WHAT YOU NEED TO DO: Up to and including the line with "- A Python [float]", repeat every line of the listing exactly, beginning at the first.

RECORD SET:
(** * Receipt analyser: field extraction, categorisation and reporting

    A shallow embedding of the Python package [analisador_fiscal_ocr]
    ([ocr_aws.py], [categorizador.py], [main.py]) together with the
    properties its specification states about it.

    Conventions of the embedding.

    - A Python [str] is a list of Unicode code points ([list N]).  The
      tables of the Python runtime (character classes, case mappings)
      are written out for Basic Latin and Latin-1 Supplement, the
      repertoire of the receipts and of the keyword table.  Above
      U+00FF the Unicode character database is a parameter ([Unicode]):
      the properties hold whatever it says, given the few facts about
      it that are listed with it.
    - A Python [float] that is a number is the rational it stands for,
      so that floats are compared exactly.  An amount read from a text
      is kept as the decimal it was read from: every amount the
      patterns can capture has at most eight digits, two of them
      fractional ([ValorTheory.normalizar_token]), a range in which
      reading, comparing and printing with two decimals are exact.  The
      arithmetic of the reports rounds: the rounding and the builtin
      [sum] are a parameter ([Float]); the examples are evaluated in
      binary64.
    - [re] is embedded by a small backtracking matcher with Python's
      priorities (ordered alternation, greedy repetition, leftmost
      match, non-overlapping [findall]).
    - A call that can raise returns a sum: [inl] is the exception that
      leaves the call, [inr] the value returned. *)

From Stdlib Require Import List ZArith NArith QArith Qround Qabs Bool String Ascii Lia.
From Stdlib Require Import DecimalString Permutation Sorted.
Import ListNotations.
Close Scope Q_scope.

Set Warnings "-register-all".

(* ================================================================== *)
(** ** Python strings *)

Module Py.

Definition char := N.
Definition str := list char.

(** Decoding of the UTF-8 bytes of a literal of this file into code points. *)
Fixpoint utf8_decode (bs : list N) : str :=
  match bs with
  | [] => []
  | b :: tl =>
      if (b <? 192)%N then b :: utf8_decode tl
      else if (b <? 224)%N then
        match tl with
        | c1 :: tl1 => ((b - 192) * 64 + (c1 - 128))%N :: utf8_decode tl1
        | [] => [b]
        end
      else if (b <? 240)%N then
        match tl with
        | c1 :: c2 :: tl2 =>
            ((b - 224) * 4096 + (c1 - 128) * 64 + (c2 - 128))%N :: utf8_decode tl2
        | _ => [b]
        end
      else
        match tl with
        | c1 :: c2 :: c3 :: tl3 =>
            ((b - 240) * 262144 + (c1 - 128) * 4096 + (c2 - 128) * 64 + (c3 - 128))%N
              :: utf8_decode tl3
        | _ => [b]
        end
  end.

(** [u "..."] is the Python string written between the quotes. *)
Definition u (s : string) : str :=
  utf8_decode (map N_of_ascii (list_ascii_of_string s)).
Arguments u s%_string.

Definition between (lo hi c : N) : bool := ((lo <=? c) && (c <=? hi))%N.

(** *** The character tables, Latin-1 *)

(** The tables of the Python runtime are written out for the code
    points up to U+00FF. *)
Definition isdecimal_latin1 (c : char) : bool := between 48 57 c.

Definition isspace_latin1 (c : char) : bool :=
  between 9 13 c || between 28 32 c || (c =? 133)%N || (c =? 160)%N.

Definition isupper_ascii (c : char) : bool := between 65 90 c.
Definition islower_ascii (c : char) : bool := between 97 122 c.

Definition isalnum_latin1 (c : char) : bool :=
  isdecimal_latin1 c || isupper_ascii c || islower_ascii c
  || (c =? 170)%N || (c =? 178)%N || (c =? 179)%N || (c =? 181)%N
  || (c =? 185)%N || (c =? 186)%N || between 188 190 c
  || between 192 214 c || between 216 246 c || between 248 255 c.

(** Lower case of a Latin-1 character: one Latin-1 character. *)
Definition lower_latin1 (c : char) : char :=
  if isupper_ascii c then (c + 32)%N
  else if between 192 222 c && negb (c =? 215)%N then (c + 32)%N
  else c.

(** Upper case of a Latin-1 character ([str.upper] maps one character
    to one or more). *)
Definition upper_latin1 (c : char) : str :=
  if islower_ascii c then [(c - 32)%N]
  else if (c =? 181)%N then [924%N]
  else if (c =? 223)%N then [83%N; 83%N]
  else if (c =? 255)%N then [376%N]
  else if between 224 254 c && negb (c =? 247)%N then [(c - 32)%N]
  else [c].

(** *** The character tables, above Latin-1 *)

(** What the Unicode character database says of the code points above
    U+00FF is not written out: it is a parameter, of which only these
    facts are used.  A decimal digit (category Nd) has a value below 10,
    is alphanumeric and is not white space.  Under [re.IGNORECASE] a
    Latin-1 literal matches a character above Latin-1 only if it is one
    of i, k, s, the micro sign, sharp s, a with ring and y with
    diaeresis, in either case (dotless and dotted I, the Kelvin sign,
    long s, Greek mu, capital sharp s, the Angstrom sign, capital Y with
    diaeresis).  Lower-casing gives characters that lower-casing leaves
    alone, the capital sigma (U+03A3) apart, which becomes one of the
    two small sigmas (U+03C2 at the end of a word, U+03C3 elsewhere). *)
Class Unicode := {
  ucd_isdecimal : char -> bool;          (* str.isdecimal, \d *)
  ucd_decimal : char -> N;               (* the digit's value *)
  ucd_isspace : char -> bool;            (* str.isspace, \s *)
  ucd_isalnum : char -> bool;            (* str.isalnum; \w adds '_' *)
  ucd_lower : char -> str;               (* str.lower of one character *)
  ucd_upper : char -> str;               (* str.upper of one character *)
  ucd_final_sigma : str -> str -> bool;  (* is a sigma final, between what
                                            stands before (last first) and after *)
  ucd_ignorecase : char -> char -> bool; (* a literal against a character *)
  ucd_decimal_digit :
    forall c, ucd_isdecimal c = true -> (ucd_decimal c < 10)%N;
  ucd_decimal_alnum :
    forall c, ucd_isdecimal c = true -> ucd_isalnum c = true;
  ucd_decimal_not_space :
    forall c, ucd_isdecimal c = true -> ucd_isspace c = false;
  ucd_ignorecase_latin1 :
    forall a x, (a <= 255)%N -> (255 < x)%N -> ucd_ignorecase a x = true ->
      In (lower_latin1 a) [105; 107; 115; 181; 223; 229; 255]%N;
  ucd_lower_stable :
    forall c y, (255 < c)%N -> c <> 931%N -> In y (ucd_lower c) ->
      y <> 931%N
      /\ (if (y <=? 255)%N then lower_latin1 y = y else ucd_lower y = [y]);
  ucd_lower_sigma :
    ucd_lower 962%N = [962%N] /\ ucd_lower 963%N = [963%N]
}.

SOLUTION:
(** * Receipt analyser: field extraction, categorisation and reporting

    A shallow embedding of the Python package [analisador_fiscal_ocr]
    ([ocr_aws.py], [categorizador.py], [main.py]) together with the
    properties its specification states about it.

    Conventions of the embedding.

    - A Python [str] is a list of Unicode code points ([list N]).  The
      tables of the Python runtime (character classes, case mappings)
      are written out for Basic Latin and Latin-1 Supplement, the
      repertoire of the receipts and of the keyword table.  Above
      U+00FF the Unicode character database is a parameter ([Unicode]):
      the properties hold whatever it says, given the few facts about
      it that are listed with it.
    - A Python [float] that is a number is the rational it stands for,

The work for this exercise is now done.